D’après les travaux de Strike et Posner (1985), on peut espérer un changement conceptuel ou du moins l’acceptation d’une évolution possible si la nouvelle version du travail qu’on lui soumet lui parait crédible et d’abord qu’elle soit intelligible pour lui. Ensuite, l’adhésion viendra si l’élève ne se satisfait plus de la conception de l’enseignement historique que des pédagogies par trop répétitives et monochromes lui servent. C’est tacitement le cas. Enfin, la nouvelle conception qu’on lui soumet doit lui paraître utile. Les situations-problèmes semblent tout de même avoir plus de talents pour les en convaincre que des prophéties du genre : « ça te servira plus tard ! ».

Impair et passe…

Le problème de la culture scolaire c’est qu’elle est scolaire » disait François Dubet. Difficile d’en sortir. Le peut-elle ? « Penser, c’est dire non » écrivait Alain. Compétences, enveloppement stratégique, valeur ajoutée du savoir, on imagine sans peine le sort qui peut leur être réservés par les acteurs d’un système qui a déjà érigé l’égalité en mythe et le nivelage comme seule politique fédératrice. La pensée unique en matière de pédagogie quand bien même elle trouve ses limites chaque jour relègue le droit à l’expérimentation et ses meneurs en dangereux apprentis sorciers. Pourtant, le développement des notions de projet, la construction des équipes, l’apparition de nouvelles séquences pédagogiques (module, TPE, itinéraire de découverte, heure de vie classe…), la mobilité professionnelle, la capacité à être réactif dans la classe, l’aptitude à participer en équipe aux activités extrascolaires sont autant de nouvelles exigences ou, pour certaines plus anciennes qui envisagent d’autres fronts.

Il n’y a pas de traîtrise à greffer à nos modes actuels de diffusion des connaissances des emprunts venus d’autres répertoires pour creuser des pistes afin d’améliorer l’efficacité de notre action. Sans pour autant se donner « le faire apprendre » comme guide unique de nos objectifs car trop versatile. Tenons-nous en à une obligation de moyens.
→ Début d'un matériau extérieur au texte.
(* ===== verification/ByteBuf.v ===== *)
(** Byte memory and the aws-c-common byte buffers and cursors the library builds
    on: deps/aws-c-common/include/aws/common/byte_buf.h, byte_order.h and
    source/byte_buf.c.

    A pointer to bytes is an address in [0, 2^64) (0 is [NULL]) and memory is a
    finite map whose domain is the allocated bytes; an access outside the domain
    has no defined behaviour ([None]).  The byte order of the host is a class
    parameter, so the wire format is shown to be the same on every host. *)
From stdpp Require Import base numbers list option gmap.
From Stdlib Require Import ZArith Lia.
From S2P Require Import Prelude.

Local Open Scope Z_scope.
Local Open Scope c_scope.

(** ** Memory *)

Abbreviation mem := (gmap Z Z).

Definition mem_load (m : mem) (p n : Z) : option (list Z) :=
  mapM (λ i, m !! (p + i)) (seqZ 0 n).

Fixpoint mem_store (m : mem) (p : Z) (bs : list Z) : option mem :=
  match bs with
  | [] => Some m
  | b :: bs => match m !! p with Some _ => mem_store (<[p := b]> m) (p + 1) bs | None => None end
  end.

(** [memcpy] of [n] bytes between buffers that do not overlap. *)
Definition memcpy (m : mem) (dst src n : Z) : option mem :=
  bs ← mem_load m src n; mem_store m dst bs.

(** The allocator hands out the bytes [bs] (their values are arbitrary) at [p]. *)
Fixpoint mem_acquire (p : Z) (bs : list Z) (m : mem) : mem :=
  match bs with [] => m | b :: bs => <[p := b]> (mem_acquire (p + 1) bs m) end.

(** [TN_MEM_RELEASE] of [n] bytes at [a]: the bytes are no longer allocated, the
    pointer the caller holds keeps its value.  Releasing [NULL] does nothing. *)
Definition mem_release (a n : Z) (m : mem) : mem :=
  if a =? 0 then m else filter (λ kv, ¬ (a ≤ kv.1 < a + n)) m.

(** All of [p, p + n) is allocated. *)
Definition allocated (m : mem) (p n : Z) : Prop := ∀ a, p ≤ a < p + n → is_Some (m !! a).

(** ** Byte order *)

(** The endianness of the machine ([aws_is_big_endian]). *)
Class Host := { aws_is_big_endian : bool }.

(** The [n] bytes of an integer, least significant first, and back. *)
Fixpoint le_split (n : nat) (x : Z) : list Z :=
  match n with O => [] | S n => (x mod 256) :: le_split n (x / 256) end.
Fixpoint le_combine (bs : list Z) : Z :=
  match bs with [] => 0 | b :: bs => b + 256 * le_combine bs end.

(** The bytes of an integer object in memory (the byte view of [&x]), and the value of
    an object from its bytes. *)
Definition obj_bytes `{Host} (n : nat) (x : Z) : list Z :=
  if aws_is_big_endian then rev (le_split n x) else le_split n x.
Definition obj_value `{Host} (bs : list Z) : Z :=
  if aws_is_big_endian then le_combine (rev bs) else le_combine bs.

(** The [bswap] instruction on [n] bytes. *)
Definition bswap (n : nat) (x : Z) : Z := le_combine (rev (le_split n x)).

Definition aws_hton64 `{Host} (x : Z) : Z := if aws_is_big_endian then x else bswap 8 x.
Definition aws_ntoh64 `{Host} (x : Z) : Z := aws_hton64 x.
Definition aws_hton32 `{Host} (x : Z) : Z := if aws_is_big_endian then x else bswap 4 x.
Definition aws_ntoh32 `{Host} (x : Z) : Z := if aws_is_big_endian then x else bswap 4 x.
Definition aws_hton16 `{Host} (x : Z) : Z := if aws_is_big_endian then x else bswap 2 x.
Definition aws_ntoh16 `{Host} (x : Z) : Z := if aws_is_big_endian then x else bswap 2 x.

(** ** Buffers and cursors *)

Record aws_byte_buf := {
  buf_len : Z;
  buf_buffer : Z;
  buf_capacity : Z;
  buf_allocator : ptr unit;
}.

Record aws_byte_cursor := {
  cur_len : Z;
  cur_ptr : Z;
}.

Definition set_buf_len (n : Z) (b : aws_byte_buf) : aws_byte_buf :=
  {| buf_len := n; buf_buffer := buf_buffer b; buf_capacity := buf_capacity b;
     buf_allocator := buf_allocator b |}.

Definition aws_byte_buf_from_array (bytes len : Z) : aws_byte_buf :=
  {| buf_buffer := bytes; buf_len := len; buf_capacity := len; buf_allocator := NULL |}.
Definition aws_byte_buf_from_empty_array (bytes capacity : Z) : aws_byte_buf :=
  {| buf_buffer := bytes; buf_len := 0; buf_capacity := capacity; buf_allocator := NULL |}.
Definition aws_byte_cursor_from_buf (b : aws_byte_buf) : aws_byte_cursor :=
  {| cur_ptr := buf_buffer b; cur_len := buf_len b |}.

(** [acquire] is the allocator's answer for the block: its address, or [None]. *)
Definition aws_byte_buf_init (acquire : option Z) (capacity : Z) (b : aws_byte_buf) : Z * aws_byte_buf :=
  match acquire with
  | None => (-1, {| buf_len := buf_len b; buf_buffer := 0; buf_capacity := buf_capacity b;
                    buf_allocator := buf_allocator b |})
  | Some p => (0, {| buf_len := 0; buf_buffer := p; buf_capacity := capacity;
                     buf_allocator := Some tt |})
  end.

(** The branch-free mask of the SPECTRE mitigation. *)
Definition aws_nospec_mask (index bound : Z) : Z :=
  let negative_mask := Z.lor index bound in
  let toobig_mask := u64 (u64 (bound - index) - 1) in
  let combined_mask := Z.lor negative_mask toobig_mask in
  let combined_mask := (SIZE_MAX - combined_mask) / (SIZE_MAX - Z.shiftr SIZE_MAX 1) in
  u64 (combined_mask * SIZE_MAX).

Definition aws_byte_cursor_advance (len : Z) : M aws_byte_cursor aws_byte_cursor :=
  cursor ← get;
  if (Z.shiftr SIZE_MAX 1 <? cur_len cursor) || (Z.shiftr SIZE_MAX 1 <? len)
     || (cur_len cursor <? len)
  then mret {| cur_ptr := 0; cur_len := 0 |}
  else
    put {| cur_ptr := u64 (cur_ptr cursor + len); cur_len := u64 (cur_len cursor - len) |};;
    mret {| cur_ptr := cur_ptr cursor; cur_len := len |}.

Definition aws_byte_cursor_advance_nospec (len : Z) : M aws_byte_cursor aws_byte_cursor :=
  cursor ← get;
  if (len <=? cur_len cursor) && (len <=? Z.shiftr SIZE_MAX 1)
     && (cur_len cursor <=? Z.shiftr SIZE_MAX 1)
  then
    let mask := aws_nospec_mask len (u64 (cur_len cursor + 1)) in
    let len := Z.land len mask in
    let p := Z.land (cur_ptr cursor) mask in
    let n := Z.land (cur_len cursor) mask in
    put {| cur_ptr := u64 (p + len); cur_len := u64 (n - len) |};;
    mret {| cur_ptr := p; cur_len := Z.land len mask |}
  else mret {| cur_ptr := 0; cur_len := 0 |}.

(** Returns the bytes for the destination, or [None] for [false]. *)
Definition aws_byte_cursor_read (m : mem) (len : Z) : M aws_byte_cursor (option (list Z)) :=
  slice ← aws_byte_cursor_advance_nospec len;
  if cur_ptr slice =? 0 then mret None
  else bs ← lift (mem_load m (cur_ptr slice) len); mret (Some bs).

Definition aws_byte_cursor_read_u8 `{Host} (m : mem) : M aws_byte_cursor (option Z) :=
  r ← aws_byte_cursor_read m 1; mret (obj_value <$> r).
Definition aws_byte_cursor_read_be16 `{Host} (m : mem) : M aws_byte_cursor (option Z) :=
  r ← aws_byte_cursor_read m 2; mret ((aws_ntoh16 ∘ obj_value) <$> r).
Definition aws_byte_cursor_read_be32 `{Host} (m : mem) : M aws_byte_cursor (option Z) :=
  r ← aws_byte_cursor_read m 4; mret ((aws_ntoh32 ∘ obj_value) <$> r).
Definition aws_byte_cursor_read_be64 `{Host} (m : mem) : M aws_byte_cursor (option Z) :=
  r ← aws_byte_cursor_read m 8; mret ((aws_ntoh64 ∘ obj_value) <$> r).

(** The source of a write: a pointer, or the bytes of a local object. *)
Inductive source := SrcPtr (p : Z) | SrcBytes (bs : list Z).

Definition read_src (m : mem) (src : source) (len : Z) : option (list Z) :=
  match src with
  | SrcPtr p => mem_load m p len
  | SrcBytes bs => if len <=? Z.of_nat (length bs) then Some (take (Z.to_nat len) bs) else None
  end.

Definition aws_byte_buf_write (src : source) (len : Z) : M (aws_byte_buf * mem) bool :=
  '(buf, m) ← get;
  if (Z.shiftr SIZE_MAX 1 <? buf_len buf) || (Z.shiftr SIZE_MAX 1 <? len)
     || (buf_capacity buf <? u64 (buf_len buf + len))
  then mret false
  else
    bs ← lift (read_src m src len);
    m' ← lift (mem_store m (u64 (buf_buffer buf + buf_len buf)) bs);
    put (set_buf_len (u64 (buf_len buf + len)) buf, m');;
    mret true.

Definition aws_byte_buf_write_u8 `{Host} (c : Z) : M (aws_byte_buf * mem) bool :=
  aws_byte_buf_write (SrcBytes (obj_bytes 1 c)) 1.
Definition aws_byte_buf_write_be16 `{Host} (x : Z) : M (aws_byte_buf * mem) bool :=
  aws_byte_buf_write (SrcBytes (obj_bytes 2 (aws_hton16 x))) 2.
Definition aws_byte_buf_write_be32 `{Host} (x : Z) : M (aws_byte_buf * mem) bool :=
  aws_byte_buf_write (SrcBytes (obj_bytes 4 (aws_hton32 x))) 4.
Definition aws_byte_buf_write_be64 `{Host} (x : Z) : M (aws_byte_buf * mem) bool :=
  aws_byte_buf_write (SrcBytes (obj_bytes 8 (aws_hton64 x))) 8.

(** Big-endian bytes: the wire format. *)
Definition be_split (n : nat) (x : Z) : list Z := rev (le_split n x).
Definition be_combine (bs : list Z) : Z := le_combine (rev bs).

(** ** Memory lemmas *)

Lemma mem_load_run m p n bs :
  0 ≤ n → mem_load m p n = Some bs ↔
    Z.of_nat (length bs) = n ∧ ∀ i : nat, Z.of_nat i < n → m !! (p + Z.of_nat i) = bs !! i.
Proof.
  intros Hn. unfold mem_load. rewrite mapM_Some. split.
  - intros H. pose proof (Forall2_length _ _ _ H) as Hl. rewrite length_seqZ in Hl.
    split; [lia|]. intros i Hi.
    assert (is_Some (bs !! i)) as [b Hb] by (apply lookup_lt_is_Some; lia).
    rewrite Hb.
    pose proof (Forall2_lookup_lr _ _ _ _ _ _ H (lookup_seqZ_lt 0 n i Hi) Hb) as Hr.
    by rewrite Z.add_0_l in Hr.
  - intros [Hl H]. apply Forall2_same_length_lookup. split; [rewrite length_seqZ; lia|].
    intros i x y Hx Hy. apply lookup_seqZ in Hx as [-> Hi].
    rewrite Z.add_0_l, H, Hy by lia. done.
Qed.

Lemma mem_store_run m p bs :
  allocated m p (Z.of_nat (length bs)) →
  ∃ m', mem_store m p bs = Some m' ∧
    ∀ a, m' !! a = if decide (p ≤ a < p + Z.of_nat (length bs))
                   then bs !! Z.to_nat (a - p) else m !! a.
Proof.
  revert m p. induction bs as [|b bs IH]; intros m p Hal.
  - exists m. split; [done|]. intros a. rewrite decide_False; [done|simpl; lia].
  - simpl length in *. destruct (Hal p ltac:(lia)) as [x Hx]. simpl. rewrite Hx.
    destruct (IH (<[p := b]> m) (p + 1)) as (m' & Hs & Hl).
    { intros a Ha. destruct (decide (a = p)) as [->|].
      - rewrite lookup_insert_eq. by eexists.
      - rewrite lookup_insert_ne by done. apply Hal. lia. }
    exists m'. split; [done|]. intros a. rewrite Hl.
    destruct (decide (a = p)) as [->|Hne].
    + rewrite decide_False by lia. rewrite lookup_insert_eq, decide_True by lia.
      by rewrite Z.sub_diag.
    + rewrite lookup_insert_ne by done. repeat case_decide; try lia; [|done].
      replace (Z.to_nat (a - p)) with (S (Z.to_nat (a - (p + 1)))) by lia. done.
Qed.

Lemma mem_acquire_lookup p bs m a :
  mem_acquire p bs m !! a =
    if decide (p ≤ a < p + Z.of_nat (length bs)) then bs !! Z.to_nat (a - p) else m !! a.
Proof.
  revert p. induction bs as [|b bs IH]; intros p; simpl.
  - by rewrite decide_False by lia.
  - destruct (decide (a = p)) as [->|Hne].
    + rewrite lookup_insert_eq, decide_True by lia. by rewrite Z.sub_diag.
    + rewrite lookup_insert_ne, IH by done. repeat case_decide; try lia; [|done].
      replace (Z.to_nat (a - p)) with (S (Z.to_nat (a - (p + 1)))) by lia. done.
Qed.

Lemma release_outside base n m a : a < base ∨ base + n ≤ a → mem_release base n m !! a = m !! a.
Proof.
  intros Ha. unfold mem_release. destruct (base =? 0); [done|].
  destruct (m !! a) as [v|] eqn:Hv.
  - apply map_lookup_filter_Some. split; [done|]. simpl. lia.
  - apply map_lookup_filter_None. by left.
Qed.

Lemma mem_load_allocated m p n :
  allocated m p n → ∃ bs, mem_load m p n = Some bs.
Proof.
  intros Hal. unfold mem_load. apply mapM_is_Some. apply Forall_seqZ. intros i Hi.
  apply Hal. lia.
Qed.

Lemma length_mem_load m p n bs : 0 ≤ n → mem_load m p n = Some bs → Z.of_nat (length bs) = n.
Proof. intros Hn H. by apply mem_load_run in H as [? _]. Qed.

(** Two memories that agree on a range load the same bytes from it. *)
Lemma mem_load_agree m m' p n :
  (∀ a, p ≤ a < p + n → m' !! a = m !! a) → mem_load m' p n = mem_load m p n.
Proof.
  intros H. unfold mem_load.
  assert (∀ l, Forall (λ i, p ≤ p + i < p + n) l →
     mapM (λ i, m' !! (p + i)) l = mapM (λ i, m !! (p + i)) l) as Hm.
  { induction 1 as [|i l Hi _ IH]; [done|]. simpl. by rewrite H, IH by lia. }
  apply Hm. apply Forall_seqZ. lia.
Qed.

(** The whole effect of a store: the range holds the bytes, the rest is kept. *)
Lemma mem_store_effect m p bs :
  allocated m p (Z.of_nat (length bs)) →
  ∃ m', mem_store m p bs = Some m' ∧
    mem_load m' p (Z.of_nat (length bs)) = Some bs ∧
    (∀ a, a < p ∨ p + Z.of_nat (length bs) ≤ a → m' !! a = m !! a) ∧
    (∀ q n, allocated m q n → allocated m' q n).
Proof.
  intros Hal. destruct (mem_store_run m p bs Hal) as (m' & Hs & Hl).
  exists m'. split_and!; [done|..].
  - apply mem_load_run; [lia|]. split; [done|]. intros i Hi.
    rewrite Hl, decide_True by lia. f_equal. lia.
  - intros a Ha. rewrite Hl, decide_False by lia. done.
  - intros q n Hq a Ha. rewrite Hl. case_decide; [|by apply Hq].
    apply lookup_lt_is_Some. lia.
Qed.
La démarche d’utilisation des situations-problèmes qu’engage la perception stratégique contribue à une nouvelle appréhension de l’espace et du temps, l’organisation d’un nouveau jeu, la prise en compte première des ressources initiatrices d’objectifs, la capacité d’évolution en milieu incertain. Elles ne sont pas totalement défigurées au regard d’une quête de sens ouvrant un labyrinthe dont la transmission conventionnelle et linéaire des savoirs ne peut aujourd’hui constituer le fil d’Ariane.

Quand l’erreur communément admise consiste trop souvent à penser d’abord par objectifs planifiés, abonder dans des schémas sécurisants et d’évoluer de façon décomplexée par rapport aux attentes sociales. Ne les condamnons pas trop vite au chevet des apprentissages comme si l’école se découvrait tout à coup rationaliste ou matérialiste. C’est à un enseignement au final sociologisé et dédramatisé de l’histoire-géographie et de façon plus générale à une Pédagogie émancipatrice que nous convie sans prétention le concept d’enveloppement stratégique ramené aux contraintes du terrain scolaire.